An easy to use decorator for persistent memoization: like `functools.lrucache`, but results can be saved in any format to any storage.

Project description

perscache

An easy to use decorator for persistent memoization: like functools.lrucache, but results persist between runs and can be stored in any format to any storage.

Use cases

  • Cache the results of a function that uses a lot of resources: runs for a long time, consumes a lot of traffic, uses up paid API calls etc.
  • Speed up retreival of data that doesn't change often.
  • Inspect the results of a decorated function while debugging.

Features

  • Async functions supported (unlike in joblib).
  • Automatic cache invalidation when the decorated function arguments or code have been changed.
  • You can set to ignore changes in certain arguments of the decorated function.
  • Various serialization formats: JSON, YAML, pickle, Parquet, CSV etc.
  • Various storage backends:
    • local disk (implemented) or
    • cloud storage (to be implemented soon).
  • You can set default serialization format and storage backend and then change them on a per-function basis.
  • You can easily add new serialization formats and storage back-ends.
  • Serialization and storage are separated into two different classes, so that you can mix various serialization formats and storage back-ends as you like - JSON to local storage, Pickle to AWS, Parquet to Google Cloud Storage etc.
  • Local storage is file-based, so you can easily inspect cached results.
  • Easy to swap out the storage back-end when switching environments.
  • Automatic cleanup: results can be
    • removed from storage when the total storage size exceeds a given threshold (implemented) or
    • limited to one result per function (to be implemented soon)

Installation

pip install perscache

Examples

Basic usage

from perscache import Cache

cache = Cache()

counter = 0

@cache.cache()
def get_data():
    print("Fetching data...")

    global counter
    counter += 1

    return "abc"

print(get_data())  # the function is called
# Fetching data...
# abc

print(get_data())  # the cache is used
# abc

print(counter)  # the function was called only once
# 1

Changing parameters or the code of the function invalidates the cache

@cache.cache()
def get_data(key):
    print("The function has been called...")
    return key

print(get_data("abc"))  # the function has been called
# The function has been called...
# abc

print(get_data("fgh"))  # the function has been called again
# The function has been called...
# fgh

print(get_data("abc"))  # using the cache
# abc

@cache.cache()
def get_data(key):
    print("This function has been changed...")
    return key

print(get_data("abc"))  # the function has been called again
# This function has been changed...
# abc

Ignoring certain arguments

By specifying the arguments that should be ignored, you can still use the cache even in the values of these arguments have changed. NOTE that the decorated function should be called with ignored arguments specified as keyword arguments.

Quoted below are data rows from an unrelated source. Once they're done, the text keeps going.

(* ===== verification/Dpop.v ===== *)
(** * DPoP proofs ([domain/dpop.rs], [infrastructure/repositories/dpop_proof.rs])

    What the proof of possession must satisfy, the key's thumbprint, and the
    record that keeps a proof from being accepted twice.  Base64, JSON, URL and
    JWS decoding are third-party code: parameters. *)

From S2P Require Import Prelude Values External AuthSessionStore.

Definition MAX_PROOF_AGE_SECS : Z := 120.
Definition MAX_CLOCK_AHEAD_SECS : Z := 60.
Definition PROOF_TYPE : string := "dpop+jwt".
Definition MAX_JTI_LEN : Z := 256.

Record DpopProofRequirements : Type := {
  dr_method : string;
  dr_uri : string;
  dr_access_token : option string;
  dr_now : DateTime
}.
Record VerifiedDpopProof : Type := {
  vp_jkt : string;
  vp_jti : string;
  vp_issued_at : DateTime
}.
#[export] Instance VerifiedDpopProof_eq_dec : EqDecision VerifiedDpopProof.
Proof. solve_decision. Defined.

Inductive DpopProofRejection : Type :=
  | DpopMalformed | WrongType | UnsupportedAlgorithm | InvalidKey | DpopInvalidSignature
  | MissingClaim | MethodMismatch | UriMismatch | TooOld | FromTheFuture
  | AccessTokenHashMismatch | Replayed.
#[export] Instance DpopProofRejection_eq_dec : EqDecision DpopProofRejection.
Proof. solve_decision. Defined.
Definition rejection_reason (r : DpopProofRejection) : string :=
  match r with
  | DpopMalformed => "DPoP proof is not a well-formed JWT"
  | WrongType => "DPoP proof typ must be dpop+jwt"
  | UnsupportedAlgorithm => "DPoP proof alg must be ES256"
  | InvalidKey => "DPoP proof jwk must be a public P-256 key"
  | DpopInvalidSignature => "DPoP proof signature does not verify"
  | MissingClaim => "DPoP proof lacks jti, htm, htu or iat"
  | MethodMismatch => "DPoP proof htm does not match the request"
  | UriMismatch => "DPoP proof htu does not match the endpoint"
  | TooOld => "DPoP proof iat is too old"
  | FromTheFuture => "DPoP proof iat is in the future"
  | AccessTokenHashMismatch => "DPoP proof ath does not match the access token"
  | Replayed => "DPoP proof has already been used"
  end.

(** A member of the [jwk] object: a JSON string, or another JSON value. *)
Inductive JsonMember : Type := JsonString (s : string) | JsonOther.
Definition JwkObject : Type := gmap string JsonMember.
Record ProofHeader : Type := {
  ph_typ : option string; ph_alg : option string; ph_jwk : option JwkObject
}.
Record ProofClaims : Type := {
  pc_jti : option string; pc_htm : option string; pc_htu : option string;
  pc_iat : option Z; pc_ath : option string
}.

Class DpopJose `{Jose} := {
  (** [serde_json::from_slice::<ProofHeader>]. *)
  proof_header_from_json : string -> option ProofHeader;
  (** [jsonwebtoken::decode::<ProofClaims>] with ES256 and no claim checks. *)
  decode_proof : string -> DecodingKey -> option ProofClaims
}.

(** [Utc.timestamp_opt(secs, 0).single()]: [None] outside chrono's calendar. *)
Definition from_timestamp (secs : Z) : option DateTime :=
  if (CHRONO_MIN_SECS <=? secs)%Z && (secs <=? CHRONO_MAX_SECS)%Z
  then Some (seconds secs) else None.

Record PublicP256 : Type := { p256_x : string; p256_y : string }.

Section dpop.
Context {HS : Hashing} {JO : Jose} {DJ : DpopJose} {UC : UrlCrate}.

Definition jwk_text (jwk : JwkObject) (name : string) : option string :=
  match jwk !! name with Some (JsonString s) => Some s | _ => None end.
Definition p256_coordinate (jwk : JwkObject) (name : string) : option string :=
  value ← jwk_text jwk name;
  bytes ← base64url_decode value;
  if (str_len bytes =? 32)%Z then Some value else None.
(** [PublicP256::from_jwk]. *)
Definition p256_from_jwk (jwk : JwkObject) : option PublicP256 :=
  if is_some (jwk !! "d") then None
  else if negb (bool_decide (jwk_text jwk "kty" = Some "EC"))
          || negb (bool_decide (jwk_text jwk "crv" = Some "P-256")) then None
  else
    x ← p256_coordinate jwk "x";
    y ← p256_coordinate jwk "y";
    Some {| p256_x := x; p256_y := y |}.

Definition quote : string := String (ascii_of_N 34) "".
(** [{"crv":"P-256","kty":"EC","x":"..","y":".."}]. *)
Definition jwk_canonical (x y : string) : string :=
  "{" ++ quote ++ "crv" ++ quote ++ ":" ++ quote ++ "P-256" ++ quote ++ ","
  ++ quote ++ "kty" ++ quote ++ ":" ++ quote ++ "EC" ++ quote ++ ","
  ++ quote ++ "x" ++ quote ++ ":" ++ quote ++ x ++ quote ++ ","
  ++ quote ++ "y" ++ quote ++ ":" ++ quote ++ y ++ quote ++ "}".
Definition jwk_thumbprint_p256 (x y : string) : string :=
  sha256_base64url (jwk_canonical x y).
Definition access_token_hash (access_token : string) : string := sha256_base64url access_token.

Definition comparable_uri (uri : string) : option string :=
  parsed ← url_parse uri;
  if String.eqb (url_scheme parsed) "https" || String.eqb (url_scheme parsed) "http"
  then Some (url_to_string (url_set_fragment_none (url_set_query_none parsed)))
  else None.

Definition replay_key (p : VerifiedDpopProof) : string :=
  sha256_hex (vp_jkt p ++ ":" ++ vp_jti p).
Definition retain_until (p : VerifiedDpopProof) : DateTime :=
  (vp_issued_at p + seconds MAX_PROOF_AGE_SECS)%Z.

(** The checks on the decoded claims: from [let (Some(jti), ..)] on. *)
Definition check_claims (key : PublicP256) (claims : ProofClaims)
  (expected : DpopProofRequirements) : Result DpopProofRejection VerifiedDpopProof :=
  match pc_jti claims, pc_htm claims, pc_htu claims, pc_iat claims with
  | Some jti, Some htm, Some htu, Some iat =>
      if str_is_empty jti || (MAX_JTI_LEN <? str_len jti)%Z then Err MissingClaim
      else if negb (String.eqb htm (dr_method expected)) then Err MethodMismatch
      else
        let same_uri :=
          match comparable_uri htu, comparable_uri (dr_uri expected) with
          | Some presented, Some endpoint => String.eqb presented endpoint
          | _, _ => false
          end in
        if negb same_uri then Err UriMismatch
        else match from_timestamp iat with
        | None => Err MissingClaim
        | Some issued_at =>
            if (issued_at <? dr_now expected - seconds MAX_PROOF_AGE_SECS)%Z then Err TooOld
            else if (dr_now expected + seconds MAX_CLOCK_AHEAD_SECS <? issued_at)%Z
            then Err FromTheFuture
            else
              let ath_ok :=
                match dr_access_token expected with
                | Some access_token =>
                    bool_decide (pc_ath claims = Some (access_token_hash access_token))
                | None => true
                end in
              if negb ath_ok then Err AccessTokenHashMismatch
              else Ok {| vp_jkt := jwk_thumbprint_p256 (p256_x key) (p256_y key);
                         vp_jti := jti; vp_issued_at := issued_at |}
        end
  | _, _, _, _ => Err MissingClaim
  end.

(** [verify_proof]. *)
Definition verify_proof (proof : string) (expected : DpopProofRequirements)
  : Result DpopProofRejection VerifiedDpopProof :=
  match split_on "." proof with
  | [header_segment; _; _] =>
      match base64url_decode header_segment ≫= proof_header_from_json with
      | None => Err DpopMalformed
      | Some header =>
          if negb (is_some_and (fun t => eq_ignore_ascii_case t PROOF_TYPE) (ph_typ header))
          then Err WrongType
          else if negb (bool_decide (ph_alg header = Some "ES256")) then Err UnsupportedAlgorithm
          else match ph_jwk header ≫= p256_from_jwk with
          | None => Err InvalidKey
          | Some key =>
              match from_ec_components (p256_x key) (p256_y key) with
              | None => Err InvalidKey
              | Some decoding_key =>
                  match decode_proof proof decoding_key with
                  | None => Err DpopInvalidSignature
                  | Some claims => check_claims key claims expected
                  end
              end
          end
      end
  | _ => Err DpopMalformed
  end.

(** ** Lemmas *)
(** [claims_accepted]: the claims answer what is expected, and [p] is what they say. *)
Record claims_accepted (key : PublicP256) (claims : ProofClaims) (expected : DpopProofRequirements)
  (p : VerifiedDpopProof) : Prop := {
  ca_jti : pc_jti claims = Some (vp_jti p);
  ca_jti_length : vp_jti p <> "" /\ (str_len (vp_jti p) <= MAX_JTI_LEN)%Z;
  ca_method : pc_htm claims = Some (dr_method expected);
  ca_uri : exists htu u, pc_htu claims = Some htu /\ comparable_uri htu = Some u
                         /\ comparable_uri (dr_uri expected) = Some u;
  ca_issued_at : exists iat, pc_iat claims = Some iat /\ from_timestamp iat = Some (vp_issued_at p);
  ca_window : (dr_now expected - seconds MAX_PROOF_AGE_SECS <= vp_issued_at p
               <= dr_now expected + seconds MAX_CLOCK_AHEAD_SECS)%Z;
  ca_token : forall t, dr_access_token expected = Some t -> pc_ath claims = Some (access_token_hash t);
  ca_thumbprint : vp_jkt p = jwk_thumbprint_p256 (p256_x key) (p256_y key)
}.
Lemma ath_ok_iff claims expected :
  match dr_access_token expected with
  | Some access_token => bool_decide (pc_ath claims = Some (access_token_hash access_token))
  | None => true
  end = true
  <-> forall t, dr_access_token expected = Some t -> pc_ath claims = Some (access_token_hash t).
Proof.
  destruct (dr_access_token expected) as [t|]; [|done]. rewrite bool_decide_eq_true.
  split; [by intros H t' [= <-]|]. intros H. by apply H.
Qed.
Lemma same_uri_iff htu uri :
  match comparable_uri htu, comparable_uri uri with
  | Some presented, Some endpoint => String.eqb presented endpoint
  | _, _ => false
  end = true <-> exists u, comparable_uri htu = Some u /\ comparable_uri uri = Some u.
Proof.
  destruct (comparable_uri htu) as [u|], (comparable_uri uri) as [u'|]; rewrite ?String.eqb_eq; naive_solver.
Qed.
Lemma check_claims_iff key claims expected p :
  check_claims key claims expected = Ok p <-> claims_accepted key claims expected p.
Proof.
  unfold check_claims. split.
  - destruct (pc_jti claims) as [jti|] eqn:Hj, (pc_htm claims) as [htm|] eqn:Hm,
      (pc_htu claims) as [htu|] eqn:Hu, (pc_iat claims) as [iat|] eqn:Hi; try done.
    destruct (str_is_empty jti) eqn:Ej; [done|]. cbn [orb]. apply str_is_empty_false in Ej.
    destruct (Z.ltb_spec MAX_JTI_LEN (str_len jti)); [done|].
    destruct (String.eqb_spec htm (dr_method expected)) as [->|]; [|done]. cbn [negb].
    destruct (match comparable_uri htu with Some _ => _ | None => _ end) eqn:Eu; [|done]. cbn [negb].
    apply same_uri_iff in Eu. destruct (from_timestamp iat) as [t|] eqn:Et; [|done].
    destruct (Z.ltb_spec t (dr_now expected - seconds MAX_PROOF_AGE_SECS)); [done|].
    destruct (Z.ltb_spec (dr_now expected + seconds MAX_CLOCK_AHEAD_SECS) t); [done|].
    destruct (match dr_access_token expected with Some _ => _ | None => _ end) eqn:Ea; [|done].
    pose proof (proj1 (ath_ok_iff claims expected) Ea). intros [= <-]. split; cbn; try done; [|by exists iat].
    destruct Eu as (u & ? & ?). by exists htu, u.
  - intros [Hj [Hne Hlen] Hm (htu & u & Hu & Eu & Eu') (iat & Hi & Et) Hw Ha Hk].
    rewrite Hj, Hm, Hu, Hi, Et, Eu, Eu', !String.eqb_refl. apply str_is_empty_false in Hne as ->.
    apply ath_ok_iff in Ha as ->. cbn [orb negb].
    destruct (Z.ltb_spec MAX_JTI_LEN (str_len (vp_jti p))); [lia|].
    destruct (Z.ltb_spec (vp_issued_at p) (dr_now expected - seconds MAX_PROOF_AGE_SECS)); [lia|].
    destruct (Z.ltb_spec (dr_now expected + seconds MAX_CLOCK_AHEAD_SECS) (vp_issued_at p)); [lia|].
    rewrite <- Hk. by destruct p.
Qed.

(** A proof is issued at a whole second. *)
Lemma claims_accepted_issued_at key claims expected p :
  claims_accepted key claims expected p -> exists iat, vp_issued_at p = seconds iat.
Proof.
  intros [_ _ _ _ (iat & _ & H) _ _ _]. exists iat. unfold from_timestamp in H.
  destruct (_ && _); [|done]. by injection H.
Qed.
(** [is_public_p256]: the [jwk] is the public P-256 key [key], and has no private part. *)
Definition is_coordinate (jwk : JwkObject) (name value : string) : Prop :=
  jwk_text jwk name = Some value /\ exists bytes, base64url_decode value = Some bytes /\ str_len bytes = 32%Z.
Record is_public_p256 (jwk : JwkObject) (key : PublicP256) : Prop := {
  ec_public : jwk !! "d" = None;
  ec_kty : jwk_text jwk "kty" = Some "EC";
  ec_crv : jwk_text jwk "crv" = Some "P-256";
  ec_x : is_coordinate jwk "x" (p256_x key);
  ec_y : is_coordinate jwk "y" (p256_y key)
}.
Lemma p256_coordinate_iff jwk name value :
  p256_coordinate jwk name = Some value <-> is_coordinate jwk name value.
Proof.
  unfold p256_coordinate, is_coordinate. destruct (jwk_text jwk name) as [v|]; cbn [mbind option_bind]; [|naive_solver].
  destruct (base64url_decode v) as [bytes|] eqn:E; cbn [mbind option_bind]; [|naive_solver].
  destruct (Z.eqb_spec (str_len bytes) 32); naive_solver.
Qed.
Lemma p256_from_jwk_iff jwk key : p256_from_jwk jwk = Some key <-> is_public_p256 jwk key.
Proof.
  unfold p256_from_jwk. split.
  - destruct (jwk !! "d") eqn:Ed; [done|]. cbn [is_some].
    do 2 (case_bool_decide; cbn [negb orb]; [|done]).
    destruct (p256_coordinate jwk "x") as [x|] eqn:Ex; [|done].
    destruct (p256_coordinate jwk "y") as [y|] eqn:Ey; [|done]. cbn [mbind option_bind].
    apply p256_coordinate_iff in Ex, Ey. by intros [= <-].
  - intros [-> -> -> Hx%p256_coordinate_iff Hy%p256_coordinate_iff]. cbn [is_some].
    rewrite !bool_decide_true by done. cbn [negb orb]. rewrite Hx, Hy. cbn. by destruct key.
Qed.

(** [header_accepted]: the proof's first segment is a header that names the type, the
    algorithm and the key. *)
Record header_accepted (proof : string) (header : ProofHeader) (jwk : JwkObject) (key : PublicP256) : Prop := {
  ha_segments : exists header_segment claims_segment signature,
    split_on "." proof = [header_segment; claims_segment; signature]
    /\ base64url_decode header_segment ≫= proof_header_from_json = Some header;
  ha_type : exists typ, ph_typ header = Some typ /\ eq_ignore_ascii_case typ PROOF_TYPE = true;
  ha_algorithm : ph_alg header = Some "ES256";
  ha_jwk : ph_jwk header = Some jwk;
  ha_key : is_public_p256 jwk key
}.
(** The last check of all. *)
Lemma verify_proof_Ok proof expected p :
  verify_proof proof expected = Ok p -> exists key claims, claims_accepted key claims expected p.
Proof.
  unfold verify_proof. intros H. repeat case_match; try done.
  apply check_claims_iff in H. eauto.
Qed.
End dpop.

(** ** The [dpop_proof_jtis] table: primary key, expiry *)
Definition DpopTable : Type := list (string * DateTime).
Definition dpop_recorded (rows : DpopTable) (h : string) : bool :=
  existsb (fun r => String.eqb r.1 h) rows.
(** INSERT; a unique violation is [false], not an error. *)
Definition dpop_record_if_unused (rows : DpopTable) (h : string) (until : DateTime)
  : DpopTable * bool :=
  if dpop_recorded rows h then (rows, false) else ((h, to_micros until) :: rows, true).
(** DELETE FROM dpop_proof_jtis WHERE expires_at <= now. *)
Definition dpop_purge (rows : DpopTable) (now : DateTime) : DpopTable :=
  List.filter (fun r => negb (r.2 <=? to_micros now)%Z) rows.

Lemma dpop_record_once rows h until rows' b :
  dpop_record_if_unused rows h until = (rows', b) ->
  dpop_recorded rows' h = true /\ (b = true -> dpop_recorded rows h = false).
Proof.
  unfold dpop_record_if_unused. destruct (dpop_recorded rows h) eqn:E; intros [= <- <-]; [done|].
  cbn. by rewrite String.eqb_refl.
Qed.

@cache.cache(ignore=["ignore_this"])
def get_data(key, ignore_this):
    print("The function has been called...")
    return key

print(get_data("abc", ignore_this="ignore_1"))  # the function has been called
# The function has been called...
# abc

# using the cache although the the second argument is different
print(get_data("abc", ignore_this="ignore_2"))
# abc

Changing the default serialization format and storage backend

# set up serialization format and storage backend
cache = Cache(serializer=JSONSerializer(), storage=GCPStorage("bucket"))

...

# change the default serialization format
@cache.cache(serialization=PickleSerializer())
def get_data(key):
    ...

Inspect cached results

When using LocalFileStorage(location=...), the files are put into the directory specified by the location parameter.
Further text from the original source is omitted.